Last month this newspaper published Xaba’s story of an acne condition that led her to conceptualise a roaring business to help others deal with the condition.
The teenager, who once had an acne problem and could not afford to buy creams to treat it, embarked on a process to research ways to treat acne.
She found a natural way to help alleviate her skin problem.
She is now the proud owner of her own skin care range, Natural Me, which consists of a face wash, toner, day and night cream, priced at R80 and R90. They are available via Twitter @NaturalMeCare.
“I spent most of my time on my phone looking for ideas to improve my business,” Xaba said.
Born in the heart of Izingolweni, a small town 30km outside Port Shepstone in KwaZulu-Natal, Xaba was raised in Enqabeni village surrounded by rolling hills and lush vegetation.
The two rondavels she calls home bear testimony to her humble beginnings.
One of the rondavels is used as a kitchen, with the floor neatly plastered with cow dung.
In the middle area of the rondavel, there is a makeshift fireplace where the family prepares meals every day.
Even though Xaba is hailed as a hero by her villagers, to her parents she is still an ordinary young village girl who helps with the household chores, including fetching water from the river. Like most families in the area, Xaba’s home has electricity, yet her parents still prefer using firewood to boil water.
At the crack of dawn, the teenager starts preparing a fire to boil water to make tea for her parents.
By 7am she is usually ready to walk a distance of 3km to her school, Sikanisweni High School, where she is in a grade 11 class.
“Every day I have to wake up early to help my mom with preparing breakfast before I go to school,” she said.
“After school I look after my 13-year-old disabled sister, making sure she eats, and also cook supper for the family.”
Xaba’s parents, Jabulani, 58, and Weziwe, 53, are proud of their daughter’s achievements.
Her father said in the history of his family, no one has ever appeared in a newspaper or on television.

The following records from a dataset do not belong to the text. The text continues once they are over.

(** X10.  The id that [extract_video_id] reads off a cell is stripped, does
    not depend on white space around the text of the cell, and is the same
    for a plain-text cell and for a rich-text cell with that text. *)
Theorem extract_video_id_normalizes :
  (forall raw_value, strip (extract_video_id raw_value) = extract_video_id raw_value) /\
  (forall a s b,
      all_chars is_space a = true -> all_chars is_space b = true ->
      extract_video_id (JStr (a +:+ s +:+ b)) = extract_video_id (JStr s)) /\
  (forall first_item rest s,
      dget "text" first_item = Some (JStr s) ->
      extract_video_id (JList (JDict first_item :: rest)) = extract_video_id (JStr s)).
Proof.
  assert (Plain : forall s, extract_video_id (JStr s) = strip s).
  { intros s. unfold extract_video_id. simpl. now destruct s. }
  split; [|split].
  - intros raw_value. unfold extract_video_id.
    destruct (negb (truthy raw_value)); [reflexivity|].
    destruct raw_value as [| | | |l|]; try apply strip_idempotent.
    destruct l as [|[| | | | |first_item] rest]; try apply strip_idempotent. reflexivity.
  - intros a s b Ha Hb. rewrite !Plain.
    unfold strip at 1. rewrite lstrip_app_spaces by exact Ha.
    now apply strip_app_spaces.
  - intros first_item rest s H. rewrite Plain. unfold extract_video_id. simpl.
    unfold dget_or. now rewrite H.
Qed.

Lemma select_subset (force : bool) (video_groups : list (string * group)) (ids : list string) :
  select_videos_to_fetch force video_groups = Ok ids ->
  forall k, In k ids -> In k (map fst video_groups).
Proof.
  revert ids; induction video_groups as [|[vid g] rest IH]; simpl; intros ids.
  - now intros [= <-].
  - destruct (is_complete (fields (master g))) as [c|]; simpl; [|discriminate].
    destruct (select_videos_to_fetch force rest) as [more|]; simpl; [|discriminate].
    intros [= <-] k Hk.
    destruct (force || negb c); [destruct Hk as [->|Hk]; auto|]; right; now apply (IH more).
Qed.

Lemma select_is_fetched_keys (force : bool) (video_groups : list (string * group))
    (sel ids : list string) :
  NoDup (map fst video_groups) ->
  select_videos_to_fetch force video_groups = Ok sel ->
  (forall k, In k (map fst video_groups) -> (In k ids <-> In k sel)) ->
  map fst (fetched_groups ids video_groups) = sel.
Proof.
  revert sel; induction video_groups as [|[vid g] rest IH]; simpl; intros sel ND H Hids.
  - now injection H as <-.
  - apply NoDup_cons in ND as [Nin ND]. rewrite list_elem_of_In in Nin.
    destruct (is_complete (fields (master g))) as [c|]; simpl in H; [|discriminate].
    destruct (select_videos_to_fetch force rest) as [more|] eqn:E; simpl in H; [|discriminate].
    injection H as <-.
    assert (Nmore : ~ In vid more) by (intros Hm; apply Nin; eapply select_subset; eauto).
    assert (Rest : map fst (fetched_groups ids rest) = more).
    { apply IH; [exact ND | reflexivity|]. intros k Hk.
      rewrite (Hids k (or_intror Hk)).
      assert (k <> vid) by (intros ->; contradiction).
      destruct (force || negb c); simpl; intuition congruence. }
    destruct (existsb (String.eqb vid) ids) eqn:X.
    + apply existsb_eqb_in in X. apply (Hids vid (or_introl eq_refl)) in X.
      destruct (force || negb c); [simpl; now rewrite Rest | contradiction].
    + assert (~ In vid ids) as Nids by (rewrite <- existsb_eqb_in; congruence).
      destruct (force || negb c); [|exact Rest].
      exfalso. apply Nids. apply (Hids vid (or_introl eq_refl)). now left.
Qed.
(** The callback of [rl.question] in [main]. *)
Definition main_turn (server : option World) (W : World) (input : string)
    : M turn :=
  if String.eqb (toLowerCase (trim input)) "exit" then
    ret Exited
  else
    try_catch
      (reply <- (if USE_SERVER then chatWithServer server input
                 else chatDirect W input) ;;
       ret (Printed (trim reply)))
      (fun err => ret (ErrorPrinted err)).

End Cli.

(* ------------------------------------------------------------------ *)
(** ** Vocabulary of the properties *)

Import JS Persona Supabase MemoryTs Ollama Server.

(** Concatenation of a list of strings, left to right. *)
Definition flat (l : list string) : string := fold_right append "" l.

(** The lines of a text, and whether one of them is [line]. *)
Definition has_line (s line : string) : bool :=
  existsb (String.eqb line) (split_lf s).

Fixpoint no_lf (s : string) : bool :=
  match s with
  | EmptyString => true
  | String c s' => negb (Ascii.eqb c LF) && no_lf s'
  end.

Fixpoint all_white (s : string) : bool :=
  match s with
  | EmptyString => true
  | String c s' => is_white_space c && all_white s'
  end.

Definition starts_white (s : string) : bool :=
  match s with
  | EmptyString => false
  | String c _ => is_white_space c
  end.

Fixpoint ends_white (s : string) : bool :=
  match s with
  | EmptyString => false
  | String c EmptyString => is_white_space c
  | String _ s' => ends_white s'
  end.

(** A sequence of conversation records as the store returns it: no record
    is newer than the one before it. *)
Fixpoint most_recent_first (l : list Conversation.t) : bool :=
  match l with
  | a :: (b :: _) as l' =>
      (Conversation.created_at b <=? Conversation.created_at a)%nat
      && most_recent_first l'
  | _ => true
  end.

(** One rendered record of the history section, with its number. *)
Definition history_entry (number : nat) (conv : Conversation.t) : string :=
  toString number ++ ". User: " ++ Conversation.message conv ++ nl
  ++ "   Hue: " ++ Conversation.response conv ++ nl.

Definition numbered {A} (l : list A) : list (nat * A) :=
  combine (seq 1 (length l)) l.

Definition history_section (window : list Conversation.t) : string :=
  match window with
  | [] => ""
  | _ => nl ++ nl ++ "Recent conversation history:" ++ nl
         ++ flat (map (fun p => history_entry (fst p) (snd p))
                    (numbered window))
  end.

(** One rendered fact, without its line feed. *)
Definition memory_line (m : Memory.t) : string :=
  "- " ++ Memory.key m ++ ": " ++ Memory.value m.

Definition memories_section (mems : list Memory.t) : string :=
  match mems with
  | [] => ""
  | _ => nl ++ nl ++ "User preferences and memories:" ++ nl
         ++ flat (map (fun m => memory_line m ++ nl) mems)
  end.
(** * Teddy finance assistant: session cache, validation pipeline,
      record summarizer and context assembler.

    A shallow embedding of [app/core/utils.py], [app/services/expense_rag.py]
    and [app/routes/chat.py], followed by the properties stated about them.

    Conventions of the embedding.
    - A Python [str] is a [string]; every [ascii] stands for the code point
      of the same number (the Latin-1 range of Unicode).
    - A Python number is a [pynum]: an unbounded [int] or a binary64 [float]
      (the kernel's primitive floats, which compute as IEEE 754 does).
    - A parsed JSON document is a [json] value; a Python [dict] is the list
      of its (key, value) pairs in insertion order.
    - What depends on the interpreter and its version is a parameter, the
      [interpreter]: [repr], and the built-in [sum], which adds floats one
      after the other before CPython 3.12 and with compensation from 3.12 on.
    - A function that can raise returns [exc A]: the exception or the value.
    - Network calls are events of an interaction tree [prog]; a run against
      an environment yields the value and the log of the calls made. *)

From Stdlib Require Import ZArith QArith List String Ascii Bool Lia PeanoNat.
From Stdlib Require Import DecimalString.
From Stdlib Require Import Permutation Sorted.
From Stdlib Require Import Floats.
Import ListNotations.

Set Warnings "-inexact-float,-register-all".

Local Open Scope string_scope.
Local Open Scope Z_scope.

(* ================================================================== *)
(** * Part I. Definitions                                              *)
(* ================================================================== *)

(** ** Python strings *)

Module PyStr.

(** [str.isspace] on the code points below 256. *)
Definition is_space (c : ascii) : bool :=
  let n := N_of_ascii c in
  ((9 <=? n) && (n <=? 13) || (28 <=? n) && (n <=? 32)
   || (n =? 133) || (n =? 160))%N.

Fixpoint lstrip (s : string) : string :=
  match s with
  | EmptyString => EmptyString
  | String c s' => if is_space c then lstrip s' else s
  end.

Fixpoint rstrip (s : string) : string :=
  match s with
  | EmptyString => EmptyString
  | String c s' =>
      match rstrip s' with
      | EmptyString => if is_space c then EmptyString else String c EmptyString
      | r => String c r
      end
  end.
(** * pcdsdevices.slits: the [SlitPositioner] axis and the [Slits] composite

    A shallow embedding of [src/pcdsdevices/slits.py].

    - Python floats are IEEE-754 binary64 values; they are modelled by the
      axiom-free [spec_float] of the Standard Library, instantiated at
      precision 53 and maximal exponent 1024.  Aperture sizes and positions
      are floats, as the docstrings have them.
    - Exceptions are values of an error monad; calls into the control
      system (axis moves, stops, waits) are recorded in a call log.
    - The mutable attributes of a [Slits] instance are fields of a record
      that the methods thread through. *)

From Stdlib Require Import ZArith List String Bool Lia.
From Stdlib Require Import Floats.SpecFloat.
Import ListNotations.

Set Implicit Arguments.
Set Warnings "-register-all".

(** ** Exceptions and the error monad *)

Inductive exn :=
| ZeroDivisionError
| IndexError
| ValueError
| KeyboardInterrupt
| TimeoutError
| RuntimeError
| InterruptedError.

Inductive result (A : Type) :=
| Ok (a : A)
| Raise (e : exn).

Arguments Ok {A} a.
Arguments Raise {A} e.

Module Err.
Definition bind {A B} (r : result A) (k : A -> result B) : result B :=
  match r with
  | Ok a => k a
  | Raise e => Raise e
  end.

Fixpoint mapM {A B} (f : A -> result B) (l : list A) : result (list B) :=
  match l with
  | [] => Ok []
  | a :: l' => bind (f a) (fun b => bind (mapM f l') (fun bs => Ok (b :: bs)))
  end.
End Err.

Declare Scope err_scope.
Delimit Scope err_scope with err.
Notation "x <- c ;; k" := (Err.bind c (fun x => k))
  (at level 61, c at next level, right associativity) : err_scope.

(** ** Python floats *)

Module Float.
Definition prec : Z := 53.
Definition emax : Z := 1024.

Definition float := spec_float.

“I am glad that she did not let her background determine her future. Today we feel honoured to have the media visiting us in our home. I have always encouraged them [his children] to start their own businesses because of scarcity of employment,” her father said.
For years Xabs’s family survived on isijingi (pumpkin mixed with mealie meal) before going to bed. But since the teenager’s business took off, things are looking up and the supper table appears scrumptious.
“I know she is not making much because the business is still new, however she needs to also save for her future,” her father said.
“The only problem we have with her is that she is always on her phone. I always remind her not to neglect her school work because education is the key to greater opportunities.”
Her mother said Xaba has from an early age been inquisitive .
“She was always helping me to sell sweets and snacks after school.
“I did not see anything wrong with that because her father and I are both unemployed. I have a matric certificate, but I had to look after her sister who started having fits,” she said.
She said her condition of severe epilepsy was worsening.
“There was a time when I had to do people’s laundry just to help put food on the table.
“Snikiwe’s father collects old scrap metals, and has endured nasty comments from people who see him as a mad person who is collecting dirt. But that was his way to make sure the kids are clothed and have proper school uniform.”
Xaba’s childhood friend Zithobile Mavundla, 17, said when the teen first told her about her idea of treating acne with natural products last year, she did not think she was serious.
“I then realised that her skin was glowing. She showed me her facial products and I was excited for her,” she said.
For now, Xaba focuses on her business on weekends when she is not at school.